Par Sylvain Fontaine le samedi, décembre 31 2011, 15:40
Salvador Dali,
Corpus hypercubus, 1954.
Dans le fond il faudrait réintroduire
le sacré en littérature, retrouver une parole sacrée. Ce n'est
qu'un des aspects de la littérature, mais il est central. Dans le
fond il donne sens à tous les autres.
Je viens de découvrir une exposition
consacrée aux rapports entre l'art moderne et la religion : Traces
du sacré, qui se tint au Centre Pompidou du 7 mai au 11 août
2008. Magie de l'internet : le contenu est en ligne.

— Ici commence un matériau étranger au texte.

(* ===== verification/SettlementKeyTheorems.v ===== *)
(** * Properties of settlement keys

    An allocation stands: it loads, its key is derived again, and asking again gives
    it again. A restored seed gives the same key under any wallet identifier. *)

From Stdlib Require Import Strings.Byte.
From S2P Require Import Prelude Types Codec Store StoreRefine StoreTheorems StoreRows Swap SwapProofs Terms TermsTheorems Recovery RecoveryTheorems SettlementKey.

Section Keys.
Context {senv : StoreEnv} {slaws : StoreEnvLaws} {env : TermsEnv} {renv : RecoveryEnv} {kenv : SettlementEnv}.
Context {codec : JsonCodec CrossChainSwapKeyAllocation} {codec_laws : JsonLaws CrossChainSwapKeyAllocation}.
Implicit Types (rq : CrossChainSwapKeyRequest) (st : WalletStore) (a : CrossChainSwapKeyAllocation).

(** ** Allocations *)

Abbreviation load_for st rq := (load_cross_chain_swap_key_allocation st (rq_wallet_id rq) (rq_session_id rq) (rq_participant rq)).

(** The allocation is on file and its key can be derived. *)
Record standing st rq a : Prop := {
  sg_encoding : exists encoding k commitment, request_validate rq = Ok encoding
    /\ matches_request a rq encoding = true
    /\ derive_key_from_store st rq encoding = Ok (k, commitment)
    /\ k_public_key k = al_public_key a /\ commitment = al_seed_commitment a;
  sg_loads : load_for st rq = Ok (Some a);
}.

Lemma accepted_standing st rq a b encoding now : request_validate rq = Ok encoding -> load_for st rq = Ok (Some a) ->
  accept_existing st a rq encoding now = Ok b -> a = b /\ standing st rq a.
Proof.
  intros Hv Hl H. unfold accept_existing in H. destruct (matches_request a rq encoding) eqn:Hm; [|done].
  cbn [negb] in H. destruct (now <? _); [done|].
  destruct (derive_key_from_store st rq encoding) as [[k c]|] eqn:Hd; [|done].
  destruct (negb _ || _) eqn:Hb in H; [done|]. bool_prop. injection H as ->. split; [done|]. split; [|done].
  by exists encoding, k, c.
Qed.

Lemma seed_same st st' w : same_secrets st st' -> recovery_seed st' w = recovery_seed st w.
Proof. intros H. unfold recovery_seed. by rewrite (same_secrets_get _ _ _ _ H). Qed.

Lemma derive_same st st' rq encoding : same_secrets st st' ->
  derive_key_from_store st' rq encoding = derive_key_from_store st rq encoding.
Proof. intros H. unfold derive_key_from_store. by rewrite (seed_same _ _ _ H). Qed.

Lemma derived_commitment st rq encoding k c : derive_key_from_store st rq encoding = Ok (k, c) ->
  recovery_seed_commitment st (rq_wallet_id rq) = Ok c /\ k_request k = rq.
Proof.
  unfold derive_key_from_store, recovery_seed_commitment. destruct (recovery_seed _ _); [|done].
  destruct (derive_attempts _ _ _ _) as [[]|]; [|done]. by intros [= <- <-].
Qed.

Lemma request_valid_ids rq encoding : request_validate rq = Ok encoding ->
  all_zero (rq_wallet_id rq) || all_zero (rq_session_id rq) = false /\ network_encode (rq_network rq) = Some encoding.
Proof.
  unfold request_validate. destruct (_ || _); [done|]. destruct (negb _); [done|]. intros H%ok_or_Ok. done.
Qed.

Lemma allocated_standing st rq now st' a : allocate_cross_chain_swap_key st rq now = (st', Ok a) -> standing st' rq a.
Proof.
  unfold allocate_cross_chain_swap_key. intros H. cbv zeta in H.
  destruct (request_validate rq) as [encoding|] eqn:Hv; [|done]. pose proof (request_valid_ids _ _ Hv) as [Hids Henc].
  destruct (now =? 0); [done|]. destruct (load_for st rq) as [[existing|]|] eqn:Hl; [| |done].
  { injection H as <- H. by destruct (accepted_standing _ _ _ _ _ _ Hv Hl H) as [-> ?]. }
  destruct (derive_key_from_store st rq encoding) as [[k c]|] eqn:Hd; [|done]. rewrite Henc in H. cbn [ok_or] in H.
  destruct (allocation_validate _) as [[]|] eqn:Hval; [|done].
  destruct (save_entity _ _ _ _ _ _) as [st1 r] eqn:Hs. pose proof (save_entity_row _ _ _ _ _ _ _ _ Hs) as [Hsec Hrow].
  destruct r as [n|e].
  - destruct Hrow as (-> & Hload & _). change (0 + 1) with 1 in *. injection H as <- <-. split.
    { exists encoding, k, c. split_and!; try done; [|by rewrite (derive_same _ _ _ _ Hsec)].
      unfold matches_request. cbn. by rewrite !bool_decide_eq_true_2 by done. }
    unfold load_cross_chain_swap_key_allocation. rewrite Hids, Hload. cbn [map_err se_value se_revision se_updated_at_unix].
    cbn [al_wallet_id al_session_id al_participant allocated_at_unix]. rewrite !N.eqb_refl, !bool_decide_eq_true_2 by done.
    cbn [negb orb]. rewrite Hval. unfold recovery_seed_commitment. rewrite (seed_same _ _ _ Hsec).
    apply derived_commitment in Hd as [Hc _]. unfold recovery_seed_commitment in Hc.
    destruct (recovery_seed st (rq_wallet_id rq)); [|done]. injection Hc as ->. cbn. by rewrite bool_decide_eq_true_2.
  - destruct e; try done. destruct (load_for st1 rq) as [[existing|]|] eqn:Hl1; try done. cbn in H.
    injection H as <- H. by destruct (accepted_standing _ _ _ _ _ _ Hv Hl1 H) as [-> ?].
Qed.

(** An allocated key stands. Once a key is allocated, its binding loads, its
    key is derived from the store with the same public key, and asking for it again
    at the same time or later gives the same binding and changes nothing.*)
Theorem allocation_stands st rq now st' a : allocate_cross_chain_swap_key st rq now = (st', Ok a) ->
  load_for st' rq = Ok (Some a)
  /\ (exists k, derive_cross_chain_swap_key_from_store st' rq = Ok k /\ k_request k = rq
      /\ k_public_key k = al_public_key a)
  /\ forall later, now <= later -> allocated_at_unix a <= later -> allocate_cross_chain_swap_key st' rq later = (st', Ok a).
Proof.
  intros H. assert (now <> 0) as Hnow.
  { intros ->. unfold allocate_cross_chain_swap_key in H. cbv zeta in H. destruct (request_validate rq); done. }
  apply allocated_standing in H as [(encoding & k & c & Hv & Hm & Hd & Hk & Hc) Hl]. split; [done|]. split.
  - exists k. unfold derive_cross_chain_swap_key_from_store. rewrite Hv, Hl. cbn [ok_or]. rewrite Hm, Hd. cbn [negb].
    rewrite !bool_decide_eq_true_2 by done. by apply derived_commitment in Hd as [_ ->].
  - intros later Hlater Halloc. unfold allocate_cross_chain_swap_key. cbv zeta. rewrite Hv, Hl.
    rewrite (proj2 (N.eqb_neq later 0)) by lia. unfold accept_existing. rewrite Hm, Hd. cbn [negb].
    rewrite (proj2 (N.ltb_ge _ _)) by done. by rewrite !bool_decide_eq_true_2 by done.
Qed.

(** ** Recovery *)

Definition key_in_terms (terms : SwapRecoveryTerms) (p : SwapParticipant) : bytes :=
  match p with Maker => maker_public_key terms | Taker => taker_public_key terms end.

(** The wallet identifier only locates the seed. *)
Lemma derive_restored st1 w1 st2 w2 session p network encoding k c :
  get_secret st2 w2 SecretKind.RecoverySeed = get_secret st1 w1 SecretKind.RecoverySeed ->
  derive_key_from_store st1 (mkKeyRequest w1 session p network) encoding = Ok (k, c) ->
  derive_key_from_store st2 (mkKeyRequest w2 session p network) encoding
    = Ok (mkSwapKey (mkKeyRequest w2 session p network) (k_public_key k) (k_secret k), c).
Proof.
  intros Hseed H. unfold derive_key_from_store, recovery_seed in *. cbn [rq_wallet_id] in *. rewrite Hseed.
  destruct (map_err _ _) as [found|]; [|done]. destruct (ok_or found _) as [seed|]; [|done].
  destruct (negb _); [done|]. unfold context_commitment in *. cbn [rq_session_id rq_participant] in *.
  destruct (derive_attempts _ _ _ _) as [[public secret]|]; [|done]. by injection H as <- <-.
Qed.

Lemma session_nonzero (terms : SwapRecoveryTerms) : terms_validate terms = Ok tt -> recovery_in_range terms ->
  all_zero (rt_session_id terms) = false.
Proof.
  intros Hv Hr. destruct (all_zero _) eqn:Hz; [|done]. exfalso. unfold all_zero in Hz. rewrite forallb_forall in Hz.
  assert (rt_session_id terms = replicate 32 x00) as E.
  { symmetry. apply replicate_as_elem_of. split; [apply (ri_session _ Hr)|]. intros x Hx.
    apply (bool_decide_eq_true_1 (x = x00)). by apply Hz, list_elem_of_In. }
  unfold terms_validate in Hv. destruct (negb _) in Hv; [done|].
  rewrite (bool_decide_eq_true_2 _ E), orb_true_r in Hv. by cbn [orb] in Hv.
Qed.

Lemma network_checked (terms : SwapRecoveryTerms) : terms_validate terms = Ok tt -> network_valid_for_hns_btc (rt_network terms) = true.
Proof. unfold terms_validate. by destruct (network_valid_for_hns_btc _). Qed.

Lemma standing_key st rq a encoding k c : standing st rq a -> network_encode (rq_network rq) = Some encoding ->
  derive_key_from_store st rq encoding = Ok (k, c) ->
  al_public_key a = k_public_key k /\ al_participant a = rq_participant rq /\ al_session_id a = rq_session_id rq
  /\ al_wallet_id a = rq_wallet_id rq.
Proof.
  intros [(encoding' & k' & c' & Hv & Hm & Hd & Hk & _) _] Henc Hd'. apply request_valid_ids in Hv as [_ Henc'].
  simplify_eq. unfold matches_request in Hm. bool_prop. split_and!; congruence.
Qed.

C'est pour l'instant surtout le
prologue de cette exposition qui a retenu mon attention, une
conversation entre Marcel Gauchet et Jean de Loisy, animée par Roger
Rotmann, qui se déroula le 24 avril 2008. La vidéo est ici :
http://traces-du-sacre.centrepompidou.fr/exposition/autour_exposition.php?id=108
Discussion de haute volée, sans doute
incompréhensible sans une connaissance des grandes lignes de
l'histoire politique, intellectuelle et artistique des deux derniers
siècles. J'ai éprouvé le besoin de mettre noir sur blanc cet
échange entre les trois hommes ; l'audiovisuel a ses limites... Ce
faisant, j'ai procédé à un remix pour améliorer la logique de
l'ensemble. J'espère ne pas trop avoir fait dire aux trois hommes
autre chose que leur pensée...
<< Il y a une connection entre l'art et la
religion. C'est une des manière d'écrire l'histoire de l'art. Il
s'agit de comprendre cette connection.
L'art a gagné en importance sociale au
fur et à mesure de son émancipation de la religion, dont il était
au départ un serviteur. Durant toute la période "classique"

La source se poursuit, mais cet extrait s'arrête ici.